◆ WHAT TO DO ◆
Write out, word for word, the first line of the data below and every line after it through the one containing "(** The module".

◆ Stored data entries ◆
■ ■ ■ ■ ■ ■ ■

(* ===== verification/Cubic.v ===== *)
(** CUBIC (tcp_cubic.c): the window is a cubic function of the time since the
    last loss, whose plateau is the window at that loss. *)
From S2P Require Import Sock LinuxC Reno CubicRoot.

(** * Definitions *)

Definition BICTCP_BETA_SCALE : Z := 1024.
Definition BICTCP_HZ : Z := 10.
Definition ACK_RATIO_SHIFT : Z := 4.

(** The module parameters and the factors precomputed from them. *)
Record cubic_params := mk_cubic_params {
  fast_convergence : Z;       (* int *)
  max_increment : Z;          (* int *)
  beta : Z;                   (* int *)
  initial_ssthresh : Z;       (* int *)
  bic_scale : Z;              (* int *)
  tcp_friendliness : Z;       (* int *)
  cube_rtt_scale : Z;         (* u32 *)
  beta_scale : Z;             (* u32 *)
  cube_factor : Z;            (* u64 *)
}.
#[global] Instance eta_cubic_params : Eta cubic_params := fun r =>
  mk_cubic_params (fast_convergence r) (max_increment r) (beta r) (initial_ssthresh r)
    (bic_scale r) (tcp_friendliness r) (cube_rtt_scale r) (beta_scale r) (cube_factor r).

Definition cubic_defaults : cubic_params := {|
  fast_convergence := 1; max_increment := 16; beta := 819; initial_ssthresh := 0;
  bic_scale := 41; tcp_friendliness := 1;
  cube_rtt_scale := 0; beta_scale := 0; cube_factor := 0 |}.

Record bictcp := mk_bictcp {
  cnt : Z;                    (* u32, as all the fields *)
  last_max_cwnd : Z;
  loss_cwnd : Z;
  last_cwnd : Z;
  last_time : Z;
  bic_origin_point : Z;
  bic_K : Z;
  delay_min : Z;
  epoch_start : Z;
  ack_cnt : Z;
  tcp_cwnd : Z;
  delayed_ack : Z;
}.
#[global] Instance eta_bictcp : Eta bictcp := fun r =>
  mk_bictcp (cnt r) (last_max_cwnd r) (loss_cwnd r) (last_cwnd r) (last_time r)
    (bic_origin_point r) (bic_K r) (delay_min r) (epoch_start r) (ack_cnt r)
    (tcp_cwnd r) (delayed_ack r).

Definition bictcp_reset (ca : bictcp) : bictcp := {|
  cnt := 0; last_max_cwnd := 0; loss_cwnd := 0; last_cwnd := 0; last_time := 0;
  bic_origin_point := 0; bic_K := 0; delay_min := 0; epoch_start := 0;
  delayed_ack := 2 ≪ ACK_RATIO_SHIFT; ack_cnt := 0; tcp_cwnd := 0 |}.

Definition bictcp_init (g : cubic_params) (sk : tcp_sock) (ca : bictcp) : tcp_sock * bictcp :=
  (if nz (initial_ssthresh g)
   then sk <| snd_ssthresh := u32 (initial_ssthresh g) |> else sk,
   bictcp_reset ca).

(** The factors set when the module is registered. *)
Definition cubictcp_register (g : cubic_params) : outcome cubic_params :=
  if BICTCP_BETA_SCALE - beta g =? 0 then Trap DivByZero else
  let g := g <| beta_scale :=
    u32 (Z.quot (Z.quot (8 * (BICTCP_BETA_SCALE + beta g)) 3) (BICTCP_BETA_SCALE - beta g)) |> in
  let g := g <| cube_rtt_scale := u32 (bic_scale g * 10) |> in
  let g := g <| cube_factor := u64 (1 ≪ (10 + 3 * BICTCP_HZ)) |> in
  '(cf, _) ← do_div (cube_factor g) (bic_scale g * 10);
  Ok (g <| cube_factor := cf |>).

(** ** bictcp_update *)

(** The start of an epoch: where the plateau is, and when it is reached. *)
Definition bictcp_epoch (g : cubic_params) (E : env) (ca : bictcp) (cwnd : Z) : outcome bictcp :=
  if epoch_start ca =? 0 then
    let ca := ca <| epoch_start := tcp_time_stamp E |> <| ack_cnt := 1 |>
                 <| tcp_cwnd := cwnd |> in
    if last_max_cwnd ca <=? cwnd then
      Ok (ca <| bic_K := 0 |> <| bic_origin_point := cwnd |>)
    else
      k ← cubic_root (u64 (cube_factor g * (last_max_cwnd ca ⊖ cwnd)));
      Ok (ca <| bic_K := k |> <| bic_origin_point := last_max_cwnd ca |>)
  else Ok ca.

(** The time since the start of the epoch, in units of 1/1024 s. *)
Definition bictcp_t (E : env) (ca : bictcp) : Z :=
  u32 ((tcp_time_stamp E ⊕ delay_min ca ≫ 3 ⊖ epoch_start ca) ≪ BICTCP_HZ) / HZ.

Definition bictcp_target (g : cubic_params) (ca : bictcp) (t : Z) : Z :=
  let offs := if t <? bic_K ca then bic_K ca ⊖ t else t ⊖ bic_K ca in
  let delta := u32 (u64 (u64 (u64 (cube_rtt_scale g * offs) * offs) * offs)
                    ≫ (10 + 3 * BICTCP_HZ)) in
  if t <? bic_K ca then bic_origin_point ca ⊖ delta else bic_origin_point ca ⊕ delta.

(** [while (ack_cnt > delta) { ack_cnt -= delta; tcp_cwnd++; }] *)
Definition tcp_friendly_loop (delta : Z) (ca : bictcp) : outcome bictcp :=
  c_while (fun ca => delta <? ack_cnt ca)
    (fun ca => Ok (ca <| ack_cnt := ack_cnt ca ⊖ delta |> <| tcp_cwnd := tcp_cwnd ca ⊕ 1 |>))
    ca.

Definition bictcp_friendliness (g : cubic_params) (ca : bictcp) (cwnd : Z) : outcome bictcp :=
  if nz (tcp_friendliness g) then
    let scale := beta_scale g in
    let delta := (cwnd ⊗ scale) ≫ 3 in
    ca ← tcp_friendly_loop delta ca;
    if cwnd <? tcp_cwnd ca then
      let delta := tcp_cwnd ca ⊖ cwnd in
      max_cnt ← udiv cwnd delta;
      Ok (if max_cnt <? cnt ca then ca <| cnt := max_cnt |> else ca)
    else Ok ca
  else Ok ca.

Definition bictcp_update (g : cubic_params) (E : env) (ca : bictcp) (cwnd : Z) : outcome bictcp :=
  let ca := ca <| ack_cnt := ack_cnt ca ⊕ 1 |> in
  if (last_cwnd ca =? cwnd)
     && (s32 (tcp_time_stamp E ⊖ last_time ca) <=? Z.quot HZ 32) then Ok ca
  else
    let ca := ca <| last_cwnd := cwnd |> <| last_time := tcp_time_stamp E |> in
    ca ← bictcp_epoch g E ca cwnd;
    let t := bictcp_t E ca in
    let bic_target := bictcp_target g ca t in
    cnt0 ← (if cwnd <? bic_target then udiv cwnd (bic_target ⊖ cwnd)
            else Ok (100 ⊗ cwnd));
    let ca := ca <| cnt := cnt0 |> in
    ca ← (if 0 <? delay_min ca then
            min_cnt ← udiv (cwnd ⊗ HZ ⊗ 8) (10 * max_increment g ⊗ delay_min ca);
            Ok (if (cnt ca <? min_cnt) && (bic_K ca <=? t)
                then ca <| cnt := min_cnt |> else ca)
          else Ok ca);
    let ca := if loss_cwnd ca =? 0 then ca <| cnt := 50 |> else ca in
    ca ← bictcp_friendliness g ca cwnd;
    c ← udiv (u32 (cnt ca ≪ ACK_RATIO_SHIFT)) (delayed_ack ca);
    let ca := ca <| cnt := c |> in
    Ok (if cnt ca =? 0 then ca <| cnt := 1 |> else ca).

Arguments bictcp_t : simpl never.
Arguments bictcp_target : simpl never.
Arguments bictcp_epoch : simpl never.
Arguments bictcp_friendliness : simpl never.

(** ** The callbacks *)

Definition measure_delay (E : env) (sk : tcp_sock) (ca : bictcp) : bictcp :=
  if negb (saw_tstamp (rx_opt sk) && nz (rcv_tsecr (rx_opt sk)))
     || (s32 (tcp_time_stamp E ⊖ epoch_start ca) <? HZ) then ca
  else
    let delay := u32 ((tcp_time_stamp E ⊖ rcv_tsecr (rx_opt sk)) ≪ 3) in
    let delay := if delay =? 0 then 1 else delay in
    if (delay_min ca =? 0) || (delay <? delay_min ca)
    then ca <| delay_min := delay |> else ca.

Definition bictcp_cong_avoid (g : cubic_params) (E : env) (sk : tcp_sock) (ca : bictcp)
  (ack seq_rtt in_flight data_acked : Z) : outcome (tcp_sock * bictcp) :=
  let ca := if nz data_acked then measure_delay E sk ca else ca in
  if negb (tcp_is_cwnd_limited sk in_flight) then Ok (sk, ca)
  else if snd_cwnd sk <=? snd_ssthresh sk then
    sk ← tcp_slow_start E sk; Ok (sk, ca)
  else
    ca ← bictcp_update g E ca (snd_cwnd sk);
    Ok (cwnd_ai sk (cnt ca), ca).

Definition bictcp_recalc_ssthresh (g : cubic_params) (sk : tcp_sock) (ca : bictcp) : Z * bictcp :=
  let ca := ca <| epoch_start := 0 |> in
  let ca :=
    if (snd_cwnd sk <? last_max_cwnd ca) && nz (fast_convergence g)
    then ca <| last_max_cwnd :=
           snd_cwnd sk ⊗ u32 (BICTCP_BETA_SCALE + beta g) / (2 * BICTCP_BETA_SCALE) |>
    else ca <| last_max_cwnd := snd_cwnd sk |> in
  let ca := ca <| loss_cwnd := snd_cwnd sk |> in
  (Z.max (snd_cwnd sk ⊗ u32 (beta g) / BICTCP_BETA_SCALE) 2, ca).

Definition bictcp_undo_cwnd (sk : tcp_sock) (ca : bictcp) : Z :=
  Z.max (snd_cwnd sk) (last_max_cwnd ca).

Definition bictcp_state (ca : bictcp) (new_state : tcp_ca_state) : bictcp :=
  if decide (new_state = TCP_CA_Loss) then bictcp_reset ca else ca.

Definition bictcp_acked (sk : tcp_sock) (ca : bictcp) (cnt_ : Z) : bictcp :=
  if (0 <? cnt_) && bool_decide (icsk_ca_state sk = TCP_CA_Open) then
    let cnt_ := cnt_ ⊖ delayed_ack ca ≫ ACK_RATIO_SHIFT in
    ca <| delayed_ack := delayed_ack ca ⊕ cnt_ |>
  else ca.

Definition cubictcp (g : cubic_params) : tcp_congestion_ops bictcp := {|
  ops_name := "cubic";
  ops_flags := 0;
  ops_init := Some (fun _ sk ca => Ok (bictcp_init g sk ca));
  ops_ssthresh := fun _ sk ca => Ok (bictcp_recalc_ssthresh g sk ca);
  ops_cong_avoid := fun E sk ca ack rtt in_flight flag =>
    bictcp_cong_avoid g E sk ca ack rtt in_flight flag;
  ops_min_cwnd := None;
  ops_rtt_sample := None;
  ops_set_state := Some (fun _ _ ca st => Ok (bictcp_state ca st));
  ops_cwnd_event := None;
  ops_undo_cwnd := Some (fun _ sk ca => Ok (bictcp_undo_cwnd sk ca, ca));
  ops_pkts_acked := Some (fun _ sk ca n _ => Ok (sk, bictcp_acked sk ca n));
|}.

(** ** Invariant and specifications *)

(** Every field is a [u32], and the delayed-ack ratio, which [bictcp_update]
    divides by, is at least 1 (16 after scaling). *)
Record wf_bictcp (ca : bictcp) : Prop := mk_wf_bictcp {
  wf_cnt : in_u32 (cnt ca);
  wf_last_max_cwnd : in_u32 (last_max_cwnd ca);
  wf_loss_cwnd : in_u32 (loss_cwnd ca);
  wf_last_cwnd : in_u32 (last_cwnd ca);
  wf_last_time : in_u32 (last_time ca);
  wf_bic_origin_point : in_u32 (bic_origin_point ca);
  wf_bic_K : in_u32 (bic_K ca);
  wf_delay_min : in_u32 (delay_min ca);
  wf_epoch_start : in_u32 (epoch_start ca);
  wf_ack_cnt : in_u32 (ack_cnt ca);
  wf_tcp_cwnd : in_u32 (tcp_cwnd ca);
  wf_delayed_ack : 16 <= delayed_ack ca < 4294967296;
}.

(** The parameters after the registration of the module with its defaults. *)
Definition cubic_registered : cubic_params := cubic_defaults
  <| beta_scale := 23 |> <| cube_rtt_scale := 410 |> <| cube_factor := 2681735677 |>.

■ ■ ■ ■ ■ ■ ■

◆ EXERCISE RESPONSE ◆
(* ===== verification/Cubic.v ===== *)
(** CUBIC (tcp_cubic.c): the window is a cubic function of the time since the
    last loss, whose plateau is the window at that loss. *)
From S2P Require Import Sock LinuxC Reno CubicRoot.

(** * Definitions *)

Definition BICTCP_BETA_SCALE : Z := 1024.
Definition BICTCP_HZ : Z := 10.
Definition ACK_RATIO_SHIFT : Z := 4.

(** The module parameters and the factors precomputed from them. *)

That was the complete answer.